2. PAYMENT AND REFUND POLICY.
 
(a)Upon execution of this Agreement, Client agrees to pay to the Coach the full purchase amount. 
 
(b)Coach does not offer refunds 
 
 
3. INTELLECTUAL PROPERTY RIGHTS. In respect of the documents specifically created for the Client as part of this Agreement, the Coach maintains all of the copyright, other intellectual property rights and any other data or material used or subsisting in the Material whether finished or unfinished. Nothing in this Agreement shall transfer ownership of or rights to any intellectual property of the Coach to the Client, nor grant any right or license other than those stated in this Agreement.
 
6.RIGHT TO TERMINATE. Coach has the right to terminate the Agreement at any time at her discretion and will provide Client with a refund for any part of the program not completed that otherwise had been paid for in advance.
 
7. GOOD FAITH. Each party represents and warrants to the other that such party has acted in good faith, and agrees to continue to so act, in the negotiation, execution, delivery, performance, and any termination of this Agreement.
 
8. DISCLAIMER OF WARRANTIES. The information, education, and coaching provided to the Client by the Coach under this Agreement are provided on an “as-is” basis, without any warranties or representations express, implied or statutory; including, without limitation, warranties of quality, performance, non-infringement, merchantability or fitness for a particular purpose. Nor are there any warranties created by a course of deal, course of performance or trade usage.
 
9. LIMITATION OF LIABILITY. By using GROW Coaching Solutions, LLC services and purchasing this Program, Client accepts any and all risks, foreseeable or non-foreseeable, arising from such transaction. Client agrees that Coach will not be held liable for any damages of any kind resulting or arising from including but not limited to; direct, indirect, incidental, special, negligent, consequential, or exemplary damages happening from the use or misuse of the Program. Client agrees that use of this Program is at user’s own risk.
 
10. DISPUTE RESOLUTION. If a dispute is not resolved first by good-faith negotiation between the parties to this Agreement, every controversy or dispute to this Agreement will be submitted to the American Arbitration Association. The arbitration shall occur within ninety (90) days from the date of the initial arbitration demand and shall take place in Jupiter, FL. The Parties shall cooperate in exchanging and expediting discovery as part of the arbitration process and shall cooperate with each other to ensure that the arbitration process is completed within the ninety (90) day period.
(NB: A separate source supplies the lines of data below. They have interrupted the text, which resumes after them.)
Lemma get_container_status_cases (p : Probe) :
  get_container_status p =
  Return (match os_stat p (lit "/.dockerenv") with
          | StatOk => lit "Healthy"
          | _ => lit "Running (not containerized)"
          end).
Proof.
  unfold get_container_status. rewrite os_path_exists_cases.
  destruct (os_stat p (lit "/.dockerenv")); reflexivity.
Qed.


(** C10: whatever [os.stat] does with [/.dockerenv], the existence test
    returns a boolean without raising, [get_container_status] returns
    ["Healthy"] or ["Running (not containerized)"], and it never returns
    ["Unknown"]. *)
Theorem get_container_status_never_unknown (p : Probe) :
  (exists b, os_path_exists p (lit "/.dockerenv") = Return b) /\
  (get_container_status p = Return (lit "Healthy") \/
   get_container_status p = Return (lit "Running (not containerized)")) /\
  get_container_status p <> Return (lit "Unknown").
Proof.
  rewrite get_container_status_cases, os_path_exists_cases.
  split; [eexists; reflexivity |].
  destruct (os_stat p (lit "/.dockerenv")); split;
    solve [ auto | intros [= H]; vm_compute in H; discriminate H ].
Qed.

(** ** The metrics updater *)

Section HandlerProperties.

Variable lower_unicode : N -> list N.

Lemma lower_Healthy : lower lower_unicode (lit "Healthy") = lit "healthy".
Proof. reflexivity. Qed.

Lemma lower_Running :
  lower lower_unicode (lit "Running (not containerized)") <> lit "healthy".
Proof. intros H. vm_compute in H. discriminate H. Qed.

Lemma update_metrics_cases
    (environ : gmap str str) (p : Probe) (reg : Registry) :
  exists version status,
    get_app_version environ p = Return version /\
    get_container_status p = Return status /\
    update_metrics lower_unicode environ p reg =
    (Return tt,
     {| robot_info :=
          <[(robot_id_of environ, version, status) := 1%Z]> (robot_info reg);
        robot_health_status :=
          <[robot_id_of environ := health_value lower_unicode status]>
            (robot_health_status reg);
        robot_requests_total := robot_requests_total reg;
        robot_version :=
          <[(robot_id_of environ, version) := 1%Z]> (robot_version reg) |}).
Proof.
  pose proof (get_app_version_cases environ p) as Hv.
  pose proof (get_container_status_cases p) as Hs.
  eexists _, _. split; [exact Hv |]. split; [exact Hs |].
  unfold update_metrics, mbind, Py_bind, lift, modify.
  rewrite Hv, Hs. reflexivity.
Qed.

(** C2: [update_metrics] returns normally after setting three series: the
    info child labelled (id, version, status) to 1, the version child
    labelled (id, version) to 1, and the health child labelled by the id to 1
    when the lower-cased status is ["healthy"] and to 0 otherwise, for the
    version and status the two resolvers return. It leaves the request
    counter as it was: counting requests is done by the handlers. *)
Theorem update_metrics_sets_three_series
    (environ : gmap str str) (p : Probe) (reg : Registry) :
  exists version status,
    get_app_version environ p = Return version /\
    get_container_status p = Return status /\
    update_metrics lower_unicode environ p reg =
    (Return tt,
     {| robot_info :=
          <[(robot_id_of environ, version, status) := 1%Z]> (robot_info reg);
        robot_health_status :=
          <[robot_id_of environ :=
              if bool_decide (lower lower_unicode status = lit "healthy")
              then 1%Z else 0%Z]>
            (robot_health_status reg);
        robot_requests_total := robot_requests_total reg;
        robot_version :=
          <[(robot_id_of environ, version) := 1%Z]> (robot_version reg) |}).
Proof. apply update_metrics_cases. Qed.

(** ** The route handlers *)

Lemma counter_inc_once (k : str * str) (m : gmap (str * str) Z) :
  incremented_once k m (counter_inc k m).
Proof.
  unfold incremented_once, counter_inc. split.
  - unfold counter_value at 1. rewrite lookup_insert_eq. reflexivity.
  - intros k' Hk'. apply lookup_insert_ne. congruence.
Qed.

(** A handler's prologue followed by [update_metrics]. *)
Lemma counted_update_metrics
    (environ : gmap str str) (p : Probe) (reg : Registry) (endpoint : str) :
  exists version status reg',
    get_app_version environ p = Return version /\
    get_container_status p = Return status /\
    update_metrics lower_unicode environ p
      (with_robot_requests_total
         (counter_inc (endpoint, robot_id_of environ)) reg)
    = (Return tt, reg') /\
    robot_requests_total reg' =
      counter_inc (endpoint, robot_id_of environ) (robot_requests_total reg) /\
    robot_health_status reg' !! robot_id_of environ =
      Some (health_value lower_unicode status).
Proof.
  destruct (update_metrics_cases environ p
              (with_robot_requests_total
                 (counter_inc (endpoint, robot_id_of environ)) reg))
    as (version & status & Hv & Hs & Hu).
  eexists version, status, _.
  split; [exact Hv |]. split; [exact Hs |]. split; [exact Hu |].
  split; [reflexivity |]. simpl. apply lookup_insert_eq.
Qed.

Lemma index_cases (environ : gmap str str) (p1 p2 : Probe) (reg : Registry) :
  exists version status reg',
    get_app_version environ p1 = Return version /\
    get_container_status p1 = Return status /\
    index lower_unicode environ p1 p2 reg =
    (Return (response_of_str
               (Rendered (lit "index.html")
                  (<[lit "id" := robot_id_of environ]>
                     (<[lit "version" := version]>
                        {[ lit "status" := status ]})))),
     reg') /\
    robot_requests_total reg' =
      counter_inc (lit "index", robot_id_of environ)
        (robot_requests_total reg).
Proof.
  destruct (counted_update_metrics environ p2 reg (lit "index"))
    as (v2 & s2 & reg' & _ & _ & Hu & Hreq & _).
  pose proof (get_app_version_cases environ p1) as Hv.
  pose proof (get_container_status_cases p1) as Hs.
  eexists _, _, reg'. split; [exact Hv |]. split; [exact Hs |].
  split; [| exact Hreq].
  unfold index, mbind, Py_bind, modify, lift. cbv beta iota.
  rewrite Hv, Hs, Hu. reflexivity.
Qed.

Lemma health_cases (environ : gmap str str) (p : Probe) (reg : Registry) :
  exists reg',
    health lower_unicode environ p reg =
    (Return (response_of_dict {[ lit "status" := lit "healthy" ]} 200),
     reg') /\
    robot_requests_total reg' =
      counter_inc (lit "health", robot_id_of environ)
        (robot_requests_total reg) /\
    is_Some (robot_health_status reg' !! robot_id_of environ).
Proof.
  destruct (counted_update_metrics environ p reg (lit "health"))
    as (v & s & reg' & _ & _ & Hu & Hreq & Hh).
  exists reg'. split; [| split; [exact Hreq | eauto]].
  unfold health, mbind, Py_bind, modify. cbv beta iota.
  rewrite Hu. reflexivity.
Qed.

Lemma metrics_cases (environ : gmap str str) (p : Probe) (reg : Registry) :
  exists reg',
    metrics lower_unicode environ p reg =
    (if decide (registry_encodable reg')
     then Return (Response_ (Exposition reg') CONTENT_TYPE_LATEST)
     else Raise UnicodeEncodeError,
     reg') /\
    robot_requests_total reg' =
      counter_inc (lit "metrics", robot_id_of environ)
        (robot_requests_total reg).
Proof.
  destruct (counted_update_metrics environ p reg (lit "metrics"))
    as (v & s & reg' & _ & _ & Hu & Hreq & _).
  exists reg'. split; [| exact Hreq].
  unfold metrics, mbind, Py_bind, modify, snapshot, lift, generate_latest.
  cbv beta iota. rewrite Hu.
  destruct (decide (registry_encodable reg')); reflexivity.
Qed.

(** C3: one request to [/], [/health] or [/metrics] raises the request
    counter child labelled with that endpoint's name ([index], [health],
    [metrics]) and the current robot id by exactly one, and changes no other
    child of the request counter. *)
Theorem request_counted_exactly_once
    (environ : gmap str str) (p1 p2 : Probe) (reg : Registry) :
  incremented_once (lit "index", robot_id_of environ)
    (robot_requests_total reg)
    (robot_requests_total (snd (index lower_unicode environ p1 p2 reg))) /\
  incremented_once (lit "health", robot_id_of environ)
    (robot_requests_total reg)
    (robot_requests_total (snd (health lower_unicode environ p1 reg))) /\
  incremented_once (lit "metrics", robot_id_of environ)
    (robot_requests_total reg)
    (robot_requests_total (snd (metrics lower_unicode environ p1 reg))).
Proof.
  destruct (index_cases environ p1 p2 reg)
    as (v & s & ri & _ & _ & Hi & Hri).
  destruct (health_cases environ p1 reg) as (rh & Hh & Hrh & _).
  destruct (metrics_cases environ p1 reg) as (rm & Hm & Hrm).
  rewrite Hi, Hh, Hm. cbn [snd]. rewrite Hri, Hrh, Hrm.
  repeat split; apply counter_inc_once.
Qed.

(** C4: when the marker file [/.dockerenv] is present,
    [get_container_status] returns ["Healthy"] and [update_metrics] sets the
    health series of the robot id to 1; when it is not, the status returned
    differs from ["Healthy"] and the health series is set to 0. *)
Theorem marker_decides_health
    (environ : gmap str str) (p : Probe) (reg : Registry) :
  (marker_present p ->
     get_container_status p = Return (lit "Healthy") /\
     robot_health_status (snd (update_metrics lower_unicode environ p reg))
       !! robot_id_of environ = Some 1%Z) /\
  (~ marker_present p ->
     exists status,
       get_container_status p = Return status /\
       status <> lit "Healthy" /\
       robot_health_status (snd (update_metrics lower_unicode environ p reg))
         !! robot_id_of environ = Some 0%Z).
Proof.
  destruct (update_metrics_cases environ p reg)
    as (v & s & _ & Hs & Hu).
  rewrite Hu. cbn [snd robot_health_status]. rewrite lookup_insert_eq.
  rewrite get_container_status_cases in Hs |- *.
  injection Hs as <-. unfold marker_present, health_value.
  destruct (os_stat p (lit "/.dockerenv")) as [| errno |]; split; intros Hm;
    try discriminate Hm; try (contradiction Hm; reflexivity).
  - split; [reflexivity |].
    rewrite bool_decide_eq_true_2 by apply lower_Healthy. reflexivity.
  - eexists. split; [reflexivity |]. split.
    + intros H. vm_compute in H. discriminate H.
    + rewrite bool_decide_eq_false_2 by apply lower_Running. reflexivity.
  - eexists. split; [reflexivity |]. split.
    + intros H. vm_compute in H. discriminate H.
    + rewrite bool_decide_eq_false_2 by apply lower_Running. reflexivity.
Qed.


(** C7: a request to [/health] is answered with status 200 and the body
    [{"status": "healthy"}], whatever the environment, the tool and the
    marker file. *)
Theorem health_response_fixed
    (environ : gmap str str) (p : Probe) (reg : Registry) :
  fst (health lower_unicode environ p reg) =
  Return {| status_code := 200;
            content_type := lit "application/json";
            body := Json {[ lit "status" := lit "healthy" ]} |}.
Proof.
  destruct (health_cases environ p reg) as (reg' & -> & _). reflexivity.
Qed.


(** C9: the robot id is the value of [ROBOT_ID], or ["1"] when the variable
    is not set. The data the index endpoint renders carries that id. The
    response of the health endpoint carries no id; that id labels the
    request counter child the endpoint increments. *)
Theorem robot_id_from_environment
    (environ : gmap str str) (p1 p2 : Probe) (reg : Registry) :
  robot_id_of environ =
    match environ !! lit "ROBOT_ID" with Some v => v | None => lit "1" end /\
  (exists r reg',
      index lower_unicode environ p1 p2 reg = (Return r, reg') /\
      reported_id r = Some (robot_id_of environ)) /\
  (exists r reg',
      health lower_unicode environ p1 reg = (Return r, reg') /\
      reported_id r = None /\
      robot_requests_total reg' =
        counter_inc (lit "health", robot_id_of environ)
          (robot_requests_total reg)).
Proof.
  split; [reflexivity |].
  destruct (index_cases environ p1 p2 reg) as (v & s & ri & _ & _ & Hi & _).
  destruct (health_cases environ p1 reg) as (rh & Hh & Hreq & _).
  split.
  - eexists _, _. split; [exact Hi |].
    unfold reported_id. simpl. apply lookup_insert_eq.
  - eexists _, _. split; [exact Hh |]. split; [| exact Hreq].
    unfold reported_id. simpl. apply lookup_singleton_ne.
    intros H. vm_compute in H. discriminate H.
Qed.

End HandlerProperties.

(** ** The properties at concrete inputs *)

(** C1 at two inputs: blank tool output with [APP_VERSION] set to [2.5.0],
    and an absent tool with an empty environment. *)
Lemma get_app_version_fallback_witness :
  (invocation_fails (subprocess_run probe_blank (docker_argv environ_robot7))
   /\ get_app_version environ_robot7 probe_blank = Return (lit "2.5.0")) /\
  (invocation_fails (subprocess_run probe_host (docker_argv ∅))
   /\ get_app_version ∅ probe_host = Return (lit "1.0.0")).
Proof.
  assert (Hblank : invocation_fails
                     (subprocess_run probe_blank (docker_argv environ_robot7)))
    by (right; repeat constructor).
  assert (Hhost : invocation_fails (subprocess_run probe_host (docker_argv ∅)))
    by exact I.
  split; split.
  - exact Hblank.
  - exact (get_app_version_fallback environ_robot7 probe_blank Hblank).
  - exact Hhost.
  - exact (get_app_version_fallback ∅ probe_host Hhost).
Defined.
The written decision of the arbitrators (which will provide for the payment of costs, including attorneys’ fees) will be absolutely binding and conclusive and not subject to judicial review, and may be entered and enforced in any court of proper jurisdiction, either as a judgment of law or decree in equity, as circumstances may indicate.
 
11. GOVERNING LAW. This Agreement shall be governed by and construed in accordance with the laws of the State of Florida, regardless of the conflict of laws principles thereof.
 
12. ENTIRE AGREEMENT. This Agreement contains the entire agreement between the parties and supersedes all prior agreements between the parties, whether written or oral.